* **Problem**
Search the entries for the word "false" and return every line where it is found.

Dataset below:

(** * generate_icons.py: a shallow embedding and its properties

    The script [apps/buzz/generate_icons.py] creates the directory [public]
    when the path is absent and then, for each size of [sizes], paints a
    square canvas, resolves a font (arial at [int(size * 0.4)] points, any
    failure replaced by the built-in font), measures the glyph ["B"],
    draws it at the floor-centred origin, saves the canvas as a PNG and
    prints a progress line.

    The script is a sequence of calls into the Python runtime, [os] and
    Pillow.  The model threads a [World] (file system, standard output and
    the log of library calls) through a state-and-exception monad.  What
    the host decides (which fonts load, what a glyph measures, how an
    image is encoded, which writes the operating system refuses) is a
    record [Env] that every definition takes as a parameter.

    What the model takes from the libraries:
    - Python integers are [Z]; [//] is [Z.div]; floats are binary64
      ([SpecFloat]); [str] of an integer is its decimal numeral.
    - A file system entry is a regular file or a directory.
    - [Image.new], [load_default], [textbbox] and [draw.text] return
      normally; [truetype], [makedirs] and [save] may raise.
    - [textbbox] at a point is the box at the nominal origin moved to
      that point.
    - Measuring and encoding are functions of their arguments. *)

From Stdlib Require Import ZArith List Lia Ascii String Floats.SpecFloat.

From stdpp Require Import gmap strings pretty.

Open Scope Z_scope.

(** ** Python runtime: exceptions, floats, integer formatting *)

Module Py.

(** The exception classes that the modelled calls can raise. *)
Inductive exn : Type :=
| FileExistsError
| FileNotFoundError
| NotADirectoryError
| IsADirectoryError
| PermissionError
| OSError (msg : string)
| OverflowError
| ValueError
| MemoryError
| KeyboardInterrupt.

(** Outcome of an expression that may raise. *)
Inductive Result (A : Type) : Type :=
| Ok (a : A)
| Raised (e : exn).

Arguments Ok {A} a.
Arguments Raised {A} e.

(** Python floats are IEEE 754 binary64 numbers. *)
Definition prec : Z := 53.
Definition emax : Z := 1024.

(** The literal [0.4] denotes the double nearest to 4/10, which is
    [7205759403792794 * 2^-54] (bit pattern 0x3FD999999999999A). *)
Definition float_0_4 : spec_float := S754_finite false 7205759403792794 (-54).

(** [float(n)] as performed by [int * float]: correctly rounded, and
    [OverflowError] when [n] is beyond the range of a double. *)
Definition float_of_int (n : Z) : Result spec_float :=
  match binary_normalize prec emax n 0 false with
  | S754_infinity _ => Raised OverflowError
  | f => Ok f
  end.

Definition float_mul (x y : spec_float) : spec_float := SFmul prec emax x y.

(** [int(x)] on a float: truncation towards zero; infinities and NaN raise. *)
Definition int_of_float (x : spec_float) : Result Z :=
  match x with
  | S754_zero _ => Ok 0
  | S754_finite s m e =>
      let a := if 0 <=? e then Z.shiftl (Zpos m) e else Z.shiftr (Zpos m) (- e) in
      Ok (if s then - a else a)
  | S754_infinity _ => Raised OverflowError
  | S754_nan => Raised ValueError
  end.

(** [int(n * x)] for an integer [n] and a float [x]. *)
Definition int_mul_float (n : Z) (x : spec_float) : Result Z :=
  match float_of_int n with
  | Ok f => int_of_float (float_mul f x)
  | Raised e => Raised e
  end.

(** [a // b] on integers is floor division, which is [Z.div]. *)
Definition floordiv (a b : Z) : Z := a `div` b.

(** [str(n)] inside an f-string: the decimal numeral. *)
Definition str (n : Z) : string := pretty n.

End Py.

Export Py.

(** ** Pillow values *)

Inductive Font : Type :=
| FreeTypeFont (file : string) (size : Z)
| DefaultFont.

(** A bounding box [(left, top, right, bottom)]; the script reads the
    components as [bbox[0]] to [bbox[3]]. *)
Record BBox : Type := mkBBox {
  bb_left : Z;
  bb_top : Z;
  bb_right : Z;
  bb_bottom : Z
}.

(** A text drawing operation recorded on a canvas. *)
Record TextOp : Type := mkTextOp {
  to_origin : Z * Z;
  to_text : string;
  to_fill : string;
  to_font : Font
}.

(** A canvas: mode, size, the colour it was filled with and the text
    drawn on it so far, oldest first. *)
Record Image : Type := mkImage {
  im_mode : string;
  im_size : Z * Z;
  im_color : string;
  im_texts : list TextOp
}.

(** ** The world *)

Inductive node : Type :=
| Dir
| File (data : list Byte.byte).

(** Library calls in the order the script makes them. *)
Inductive call : Type :=
| CExists (path : string)
| CMakedirs (path : string)
| CImageNew (mode : string) (size : Z * Z) (color : string)
| CTruetype (file : string) (size : Z)
| CLoadDefault
| CTextbbox (xy : Z * Z) (text : string) (font : Font)
| CText (xy : Z * Z) (text : string) (fill : string) (font : Font)
| CSave (path : string) (img : Image)
| CPrint (line : string).

(** The file system maps a path, relative to the working directory, to
    the entry found there.  Entries are regular files and directories. *)
Record World : Type := mkWorld {
  fs : gmap string node;
  stdout : list string;
  calls : list call
}.

(** What the host decides. *)
Record Env : Type := mkEnv {
  (** [Some e]: [ImageFont.truetype file size] raises [e]. *)
  truetype_fails : string -> Z -> option exn;
  (** The box [textbbox] reports for a text drawn at the nominal origin. *)
  font_bbox : Font -> string -> BBox;
  (** The PNG encoding of a canvas. *)
  png_encode : Image -> list Byte.byte;
  (** The operating system refuses to create or open the path for writing. *)
  denied : string -> bool;
  (** [Some junk]: writing to the path fails part-way (disk full), after
      [junk] reached the file. *)
  write_fault : string -> option (list Byte.byte)
}.

(** ** The state-and-exception monad *)

Definition M (A : Type) : Type := World -> Result A * World.

Definition ret {A} (a : A) : M A := fun w => (Ok a, w).

Definition raise {A} (e : exn) : M A := fun w => (Raised e, w).

Definition bind {A B} (m : M A) (k : A -> M B) : M B :=
  fun w =>
    match m w with
    | (Ok a, w') => k a w'
    | (Raised e, w') => (Raised e, w')
    end.

Notation "x <- m ;; k" := (bind m (fun x => k))
  (at level 100, m at next level, right associativity).

Notation "m ;;; k" := (bind m (fun _ => k))
  (at level 100, right associativity).

(** A pure expression that may raise. *)
Definition lift {A} (r : Result A) : M A := fun w => (r, w).

(** [try: m  except: h] with a bare [except], which catches everything. *)
Definition try_except {A} (m h : M A) : M A :=
  fun w =>
    match m w with
    | (Ok a, w') => (Ok a, w')
    | (Raised _, w') => h w'
    end.

(** [for x in l: body x] *)
Fixpoint for_ {A} (l : list A) (body : A -> M unit) : M unit :=
  match l with
  | [] => ret tt
  | x :: l' => body x ;;; for_ l' body
  end.

Definition log_call (c : call) (w : World) : World :=
  mkWorld (fs w) (stdout w) (calls w ++ [c]).

Definition set_fs (f : gmap string node) (w : World) : World :=
  mkWorld f (stdout w) (calls w).

(** The calls a computation adds to the log. *)
Definition new_calls {A} (m : M A) (w : World) : list call :=
  drop (length (calls w)) (calls (snd (m w))).

(** ** Library calls *)

(** [os.path.exists(path)] *)
Definition os_path_exists (path : string) : M bool :=
  fun w =>
    (Ok (match fs w !! path with Some _ => true | None => false end),
     log_call (CExists path) w).

(** [os.makedirs(path)] for a path of one component, which is all the
    script passes: the entry must be absent and the working directory
    must accept the new entry. *)
Definition os_makedirs (env : Env) (path : string) : M unit :=
  fun w =>
    let w := log_call (CMakedirs path) w in
    match fs w !! path with
    | Some _ => (Raised FileExistsError, w)
    | None =>
        if denied env path then (Raised PermissionError, w)
        else (Ok tt, set_fs (<[path := Dir]> (fs w)) w)
    end.

(** [Image.new(mode, size, color=color)] *)
Definition Image_new (mode : string) (size : Z * Z) (color : string) : M Image :=
  fun w => (Ok (mkImage mode size color []), log_call (CImageNew mode size color) w).

(** [ImageFont.truetype(file, size)] *)
Definition ImageFont_truetype (env : Env) (file : string) (size : Z) : M Font :=
  fun w =>
    let w := log_call (CTruetype file size) w in
    match truetype_fails env file size with
    | Some e => (Raised e, w)
    | None => (Ok (FreeTypeFont file size), w)
    end.

(** [ImageFont.load_default()] *)
Definition ImageFont_load_default : M Font :=
  fun w => (Ok DefaultFont, log_call CLoadDefault w).

(** The box of [text] when it is drawn at [xy]: the box at the nominal
    origin, translated. *)
Definition text_box (env : Env) (xy : Z * Z) (text : string) (font : Font) : BBox :=
  let b := font_bbox env font text in
  mkBBox (fst xy + bb_left b) (snd xy + bb_top b)
         (fst xy + bb_right b) (snd xy + bb_bottom b).

(** [draw.textbbox(xy, text, font=font)] *)
Definition draw_textbbox (env : Env) (xy : Z * Z) (text : string) (font : Font)
  : M BBox :=
  fun w => (Ok (text_box env xy text font), log_call (CTextbbox xy text font) w).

End of Dataset.

* **Response to the task**
Definition float_0_4 : spec_float := S754_finite false 7205759403792794 (-54).
  match binary_normalize prec emax n 0 false with
    (Ok (match fs w !! path with Some _ => true | None => false end),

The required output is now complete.